▸ **Exercise aim**:
Find the line in the entries below that contains "(** Two calls". Repeat it exactly, and every line after it through the line that contains "induction calls as [|[now k] calls IH]; intros w i".

===== Recorded data =====

Definition in_order (calls : list (Time * string)) : Prop := StronglySorted (fun a b : Time * string => a.1 ≤ b.1) calls.

Lemma asked_later calls w (t0 : Time) key j (t : Time) : 0 < wn_window w ≤ 9223372036854775807 → in_order calls →
  wn_last w !! key = Some t0 → calls !! j = Some (t, key) → asked calls w !! j = Some true → wn_window w ≤ t - t0 ∨ t < t0.
Proof.
  revert w t0 j. induction calls as [|[now k] calls IH]; intros w t0 j Hw Ho Hl Hj Ha; [by destruct j|].
  apply StronglySorted_inv in Ho as [Ho Hlate]. cbn [asked] in Ha. unfold ShouldWarn in Ha. rewrite (proj2 (Z.leb_gt _ _) (proj1 Hw)) in Ha. cbv zeta in Ha.
  destruct j as [|j]; [injection Hj as -> ->; injection Ha as Ha|change (calls !! j = Some (t, key)) in Hj; match type of Ha with (_ :: ?l) !! _ = _ => change (l !! j = Some true) in Ha end].
  - rewrite Hl in Ha. destruct (time_Sub t t0 <? wn_window w) eqn:E; [done|]. apply fresh_iff in E; lia.
  - destruct (match wn_last w !! k with Some last => _ | None => false end) eqn:E; cbn [fst] in Ha; [by eapply (IH w)|].
    set (w1 := {| wn_last := _; wn_window := _ |}) in Ha. destruct (decide (k = key)) as [->|Hne].
    + rewrite Hl in E. apply fresh_iff in E; [|lia]. pose proof (IH w1 now j Hw Ho (lookup_insert_eq _ _ _) Hj Ha) as G. cbn in G.
      apply (Forall_lookup_1 _ _ _ _ Hlate) in Hj. cbn in Hj. lia.
    + eapply (IH w1); [done|done| |done|done]. cbn. by rewrite lookup_insert_ne.
Qed.

Lemma asked_length calls w : length (asked calls w) = length calls.
Proof. revert w. induction calls as [|[now k] calls IH]; intros w; cbn; [done|]. by rewrite IH. Qed.

(** Two calls with the same key that are both let through lie at least the window apart. *)
Lemma warned_apart window calls i j ti tj key :
  0 < window ≤ 9223372036854775807 → in_order calls → (i < j)%nat →
  calls !! i = Some (ti, key) → calls !! j = Some (tj, key) →
  asked calls (NewWarner window) !! i = Some true → asked calls (NewWarner window) !! j = Some true →
  window ≤ tj - ti.
Proof.
  change window with (wn_window (NewWarner window)) at 1 2 5. generalize (NewWarner window). intros w Hw. revert w i j Hw.
  induction calls as [|[now k] calls IH]; intros w i j Hw Ho Hij Hi Hj Ai Aj; [by destruct i|].
  apply StronglySorted_inv in Ho as [Ho Hlate]. cbn [asked] in Ai, Aj. destruct j as [|j]; [lia|]. change (calls !! j = Some (tj, key)) in Hj. match type of Aj with (_ :: ?l) !! _ = _ => change (l !! j = Some true) in Aj end.
  destruct i as [|i]; [|change (calls !! i = Some (ti, key)) in Hi; match type of Ai with (_ :: ?l) !! _ = _ => change (l !! i = Some true) in Ai end].
  - injection Hi as -> ->. injection Ai as Ai. unfold ShouldWarn in Ai, Aj. rewrite (proj2 (Z.leb_gt _ _) (proj1 Hw)) in Ai, Aj. cbv zeta in Ai, Aj.
    destruct (match wn_last w !! key with Some last => _ | None => false end); [done|]. cbn [fst] in Aj.
    destruct (asked_later calls _ ti key j tj (Hw : 0 < wn_window {| wn_last := <[key := ti]> (wn_last w); wn_window := wn_window w |} ≤ _) Ho (lookup_insert_eq _ _ _) Hj Aj) as [G|G]; [exact G|].
    apply (Forall_lookup_1 _ _ _ _ Hlate) in Hj. cbn in Hj. lia.
  - assert (Ew : wn_window (ShouldWarn now k w).1 = wn_window w) by (unfold ShouldWarn; repeat case_match; done).
    rewrite <-Ew in Hw |- *. eapply IH; [done|done| |done..]. lia.
Qed.
(** A call that is held back follows one with its key that was let through, or a time the
    warner began with, within the window. *)
Lemma held_back calls w j tj key : 0 < wn_window w → calls !! j = Some (tj, key) → asked calls w !! j = Some false →
  (∃ i ti, (i < j)%nat ∧ calls !! i = Some (ti, key) ∧ asked calls w !! i = Some true ∧ time_Sub tj ti < wn_window w) ∨
  (∃ t, wn_last w !! key = Some t ∧ time_Sub tj t < wn_window w).
Proof.
  intros Hw. revert w j Hw. induction calls as [|[now k] calls IH]; intros w j Hw Hj Aj; [done|]. cbn [asked] in Aj |- *.
  assert (Hs : ShouldWarn now k w = if match wn_last w !! k with Some last => time_Sub now last <? wn_window w | None => false end
    then (w, false) else ({| wn_last := <[k := now]> (wn_last w); wn_window := wn_window w |}, true)).
  { unfold ShouldWarn. by rewrite (proj2 (Z.leb_gt _ _) Hw). }
  destruct j as [|j].
  - cbn in Hj, Aj. injection Hj as -> ->. injection Aj as Aj. rewrite Hs in Aj. right.
    destruct (wn_last w !! key) as [t|]; [|done]. destruct (Z.ltb_spec (time_Sub tj t) (wn_window w)); [eauto|done].
  - change (calls !! j = Some (tj, key)) in Hj. match type of Aj with (_ :: ?l) !! _ = _ => change (l !! j = Some false) in Aj end.
    assert (Hw1 : wn_window (ShouldWarn now k w).1 = wn_window w) by (rewrite Hs; by destruct (match _ with Some _ => _ | None => _ end)).
    destruct (IH _ j ltac:(by rewrite Hw1) Hj Aj) as [(i & ti & Hi & Ei & Ai & Ht)|(t & Et & Ht)]; rewrite Hw1 in Ht.
    + left. exists (S i), ti. split_and!; [lia|done|done|done].
    + rewrite Hs in Et. destruct (match wn_last w !! k with Some last => _ | None => _ end) eqn:Ef; [right; eauto|]. cbn in Et.
      destruct (decide (k = key)) as [->|Hne]; [|rewrite lookup_insert_ne in Et by done; right; eauto].
      rewrite lookup_insert_eq in Et. injection Et as ->. left. exists 0%nat, t. split_and!; [lia|done| |done]. by rewrite Hs.
Qed.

=====

▸ **Answer to this problem**:
(** Two calls with the same key that are both let through lie at least the window apart. *)
Lemma warned_apart window calls i j ti tj key :
  0 < window ≤ 9223372036854775807 → in_order calls → (i < j)%nat →
  calls !! i = Some (ti, key) → calls !! j = Some (tj, key) →
  asked calls (NewWarner window) !! i = Some true → asked calls (NewWarner window) !! j = Some true →
  window ≤ tj - ti.
Proof.
  change window with (wn_window (NewWarner window)) at 1 2 5. generalize (NewWarner window). intros w Hw. revert w i j Hw.
  induction calls as [|[now k] calls IH]; intros w i j Hw Ho Hij Hi Hj Ai Aj; [by destruct i|].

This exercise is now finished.